What is required
From the entries that follow, copy each line containing the word "intros".

[Stored items]

● ● ● ● ● ● ●

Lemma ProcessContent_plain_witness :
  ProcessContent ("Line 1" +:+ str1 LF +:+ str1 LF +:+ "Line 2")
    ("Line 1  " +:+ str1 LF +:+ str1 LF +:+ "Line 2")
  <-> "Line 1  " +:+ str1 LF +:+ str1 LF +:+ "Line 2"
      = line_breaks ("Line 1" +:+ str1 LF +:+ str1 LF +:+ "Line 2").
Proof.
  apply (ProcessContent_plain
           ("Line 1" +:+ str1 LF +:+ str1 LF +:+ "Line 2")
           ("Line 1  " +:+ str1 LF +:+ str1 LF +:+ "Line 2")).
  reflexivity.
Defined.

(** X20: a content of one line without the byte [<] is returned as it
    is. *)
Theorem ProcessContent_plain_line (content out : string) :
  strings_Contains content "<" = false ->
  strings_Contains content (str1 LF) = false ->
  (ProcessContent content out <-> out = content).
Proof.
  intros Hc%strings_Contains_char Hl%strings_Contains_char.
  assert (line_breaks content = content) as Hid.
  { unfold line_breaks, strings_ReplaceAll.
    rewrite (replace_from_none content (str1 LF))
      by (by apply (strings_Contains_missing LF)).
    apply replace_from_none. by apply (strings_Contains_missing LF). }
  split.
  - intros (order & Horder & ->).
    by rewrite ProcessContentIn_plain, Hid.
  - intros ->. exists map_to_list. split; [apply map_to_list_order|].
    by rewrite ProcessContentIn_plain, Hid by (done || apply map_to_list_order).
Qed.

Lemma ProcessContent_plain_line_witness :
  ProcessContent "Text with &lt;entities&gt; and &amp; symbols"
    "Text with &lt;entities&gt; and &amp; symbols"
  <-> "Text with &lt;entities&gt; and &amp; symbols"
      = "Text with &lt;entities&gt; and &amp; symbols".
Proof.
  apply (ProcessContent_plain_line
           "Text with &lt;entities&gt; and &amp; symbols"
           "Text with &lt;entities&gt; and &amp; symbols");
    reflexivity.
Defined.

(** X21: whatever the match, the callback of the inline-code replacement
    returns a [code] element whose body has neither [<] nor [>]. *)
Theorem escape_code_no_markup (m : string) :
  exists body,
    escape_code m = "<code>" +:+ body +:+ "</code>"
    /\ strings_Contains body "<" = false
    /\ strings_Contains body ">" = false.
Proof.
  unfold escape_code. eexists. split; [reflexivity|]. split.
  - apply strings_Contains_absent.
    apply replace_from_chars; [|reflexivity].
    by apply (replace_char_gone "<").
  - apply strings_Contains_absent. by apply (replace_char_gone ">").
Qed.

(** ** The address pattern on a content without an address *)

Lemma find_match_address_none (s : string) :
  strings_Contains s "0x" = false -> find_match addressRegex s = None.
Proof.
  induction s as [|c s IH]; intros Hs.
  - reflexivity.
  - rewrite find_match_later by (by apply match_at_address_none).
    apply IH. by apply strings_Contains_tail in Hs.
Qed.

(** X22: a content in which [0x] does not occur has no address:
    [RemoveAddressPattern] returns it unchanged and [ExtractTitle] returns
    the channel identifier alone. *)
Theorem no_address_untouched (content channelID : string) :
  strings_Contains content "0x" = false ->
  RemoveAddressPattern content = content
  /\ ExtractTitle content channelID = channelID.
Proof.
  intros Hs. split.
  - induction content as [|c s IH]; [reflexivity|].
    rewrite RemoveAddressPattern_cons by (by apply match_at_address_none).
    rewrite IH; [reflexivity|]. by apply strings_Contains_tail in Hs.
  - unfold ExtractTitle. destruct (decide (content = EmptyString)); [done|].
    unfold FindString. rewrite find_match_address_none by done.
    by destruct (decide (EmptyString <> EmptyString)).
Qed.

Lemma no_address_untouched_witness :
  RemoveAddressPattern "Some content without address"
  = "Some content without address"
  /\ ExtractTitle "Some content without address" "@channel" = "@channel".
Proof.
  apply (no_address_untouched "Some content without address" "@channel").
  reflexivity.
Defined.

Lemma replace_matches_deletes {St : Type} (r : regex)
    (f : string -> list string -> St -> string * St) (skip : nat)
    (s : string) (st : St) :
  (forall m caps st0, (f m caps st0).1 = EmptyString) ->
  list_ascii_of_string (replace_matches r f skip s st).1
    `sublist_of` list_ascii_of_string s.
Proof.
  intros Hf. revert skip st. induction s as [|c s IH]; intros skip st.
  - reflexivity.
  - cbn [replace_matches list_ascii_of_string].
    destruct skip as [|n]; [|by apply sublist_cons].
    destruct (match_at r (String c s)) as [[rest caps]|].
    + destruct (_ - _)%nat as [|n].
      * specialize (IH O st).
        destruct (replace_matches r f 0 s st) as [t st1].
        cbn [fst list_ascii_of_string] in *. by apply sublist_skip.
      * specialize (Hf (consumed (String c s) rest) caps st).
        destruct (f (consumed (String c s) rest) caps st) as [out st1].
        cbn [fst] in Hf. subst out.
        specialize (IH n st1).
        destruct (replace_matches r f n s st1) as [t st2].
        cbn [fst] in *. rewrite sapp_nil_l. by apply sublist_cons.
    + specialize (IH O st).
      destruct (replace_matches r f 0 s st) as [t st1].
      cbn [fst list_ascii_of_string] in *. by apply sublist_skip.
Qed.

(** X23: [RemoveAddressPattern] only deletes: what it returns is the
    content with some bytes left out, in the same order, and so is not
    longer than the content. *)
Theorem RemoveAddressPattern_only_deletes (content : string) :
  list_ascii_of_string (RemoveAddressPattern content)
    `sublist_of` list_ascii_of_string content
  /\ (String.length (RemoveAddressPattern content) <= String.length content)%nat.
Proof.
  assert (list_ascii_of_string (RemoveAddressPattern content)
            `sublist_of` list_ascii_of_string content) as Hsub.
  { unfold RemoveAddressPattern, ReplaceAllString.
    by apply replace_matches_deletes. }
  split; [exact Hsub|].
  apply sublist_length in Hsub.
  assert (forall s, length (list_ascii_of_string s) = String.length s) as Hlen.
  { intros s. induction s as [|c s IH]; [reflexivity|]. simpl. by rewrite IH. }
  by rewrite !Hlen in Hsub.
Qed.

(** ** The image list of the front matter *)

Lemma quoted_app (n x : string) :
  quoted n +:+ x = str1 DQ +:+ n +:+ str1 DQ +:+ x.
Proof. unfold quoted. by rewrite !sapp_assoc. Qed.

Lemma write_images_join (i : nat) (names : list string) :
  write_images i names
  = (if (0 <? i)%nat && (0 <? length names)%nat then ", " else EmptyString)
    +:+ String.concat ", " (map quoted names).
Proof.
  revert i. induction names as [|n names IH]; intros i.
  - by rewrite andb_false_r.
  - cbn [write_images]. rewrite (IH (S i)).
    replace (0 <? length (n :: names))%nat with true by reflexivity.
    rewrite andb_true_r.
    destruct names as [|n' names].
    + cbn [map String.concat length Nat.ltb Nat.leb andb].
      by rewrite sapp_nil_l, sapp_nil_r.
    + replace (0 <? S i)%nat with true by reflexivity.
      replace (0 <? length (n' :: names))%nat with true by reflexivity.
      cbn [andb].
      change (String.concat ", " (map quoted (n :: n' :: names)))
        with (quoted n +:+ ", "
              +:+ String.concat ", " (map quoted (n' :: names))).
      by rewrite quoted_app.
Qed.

● ● ● ● ● ● ●

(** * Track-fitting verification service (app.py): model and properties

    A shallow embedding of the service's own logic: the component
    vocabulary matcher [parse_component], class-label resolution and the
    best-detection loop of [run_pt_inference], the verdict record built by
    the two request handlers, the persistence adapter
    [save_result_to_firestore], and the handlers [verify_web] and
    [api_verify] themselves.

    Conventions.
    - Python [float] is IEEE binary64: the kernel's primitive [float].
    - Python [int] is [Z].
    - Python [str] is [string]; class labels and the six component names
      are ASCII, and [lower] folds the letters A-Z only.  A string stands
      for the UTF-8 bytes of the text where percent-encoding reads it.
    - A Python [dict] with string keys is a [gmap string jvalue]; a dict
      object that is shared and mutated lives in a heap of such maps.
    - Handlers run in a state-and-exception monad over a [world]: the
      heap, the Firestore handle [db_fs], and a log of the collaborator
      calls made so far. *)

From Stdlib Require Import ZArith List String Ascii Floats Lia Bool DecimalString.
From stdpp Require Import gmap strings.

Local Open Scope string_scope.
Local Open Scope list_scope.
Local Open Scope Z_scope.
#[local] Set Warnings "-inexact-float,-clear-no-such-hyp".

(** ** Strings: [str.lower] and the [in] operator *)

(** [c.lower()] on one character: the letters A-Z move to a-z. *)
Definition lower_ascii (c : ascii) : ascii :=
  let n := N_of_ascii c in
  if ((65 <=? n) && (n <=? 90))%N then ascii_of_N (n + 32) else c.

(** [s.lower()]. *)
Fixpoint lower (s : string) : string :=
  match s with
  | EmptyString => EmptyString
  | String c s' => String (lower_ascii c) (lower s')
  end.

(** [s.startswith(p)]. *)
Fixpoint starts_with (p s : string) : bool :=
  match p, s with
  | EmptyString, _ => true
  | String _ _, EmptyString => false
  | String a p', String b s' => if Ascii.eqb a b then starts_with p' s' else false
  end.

● ● ● ● ● ● ●

Written response
  intros Hc%strings_Contains_char Hl%strings_Contains_char.
  - intros (order & Horder & ->).
  - intros ->. exists map_to_list. split; [apply map_to_list_order|].
  induction s as [|c s IH]; intros Hs.
  intros Hs. split.
  intros Hf. revert skip st. induction s as [|c s IH]; intros skip st.
  { intros s. induction s as [|c s IH]; [reflexivity|]. simpl. by rewrite IH. }
  revert i. induction names as [|n names IH]; intros i.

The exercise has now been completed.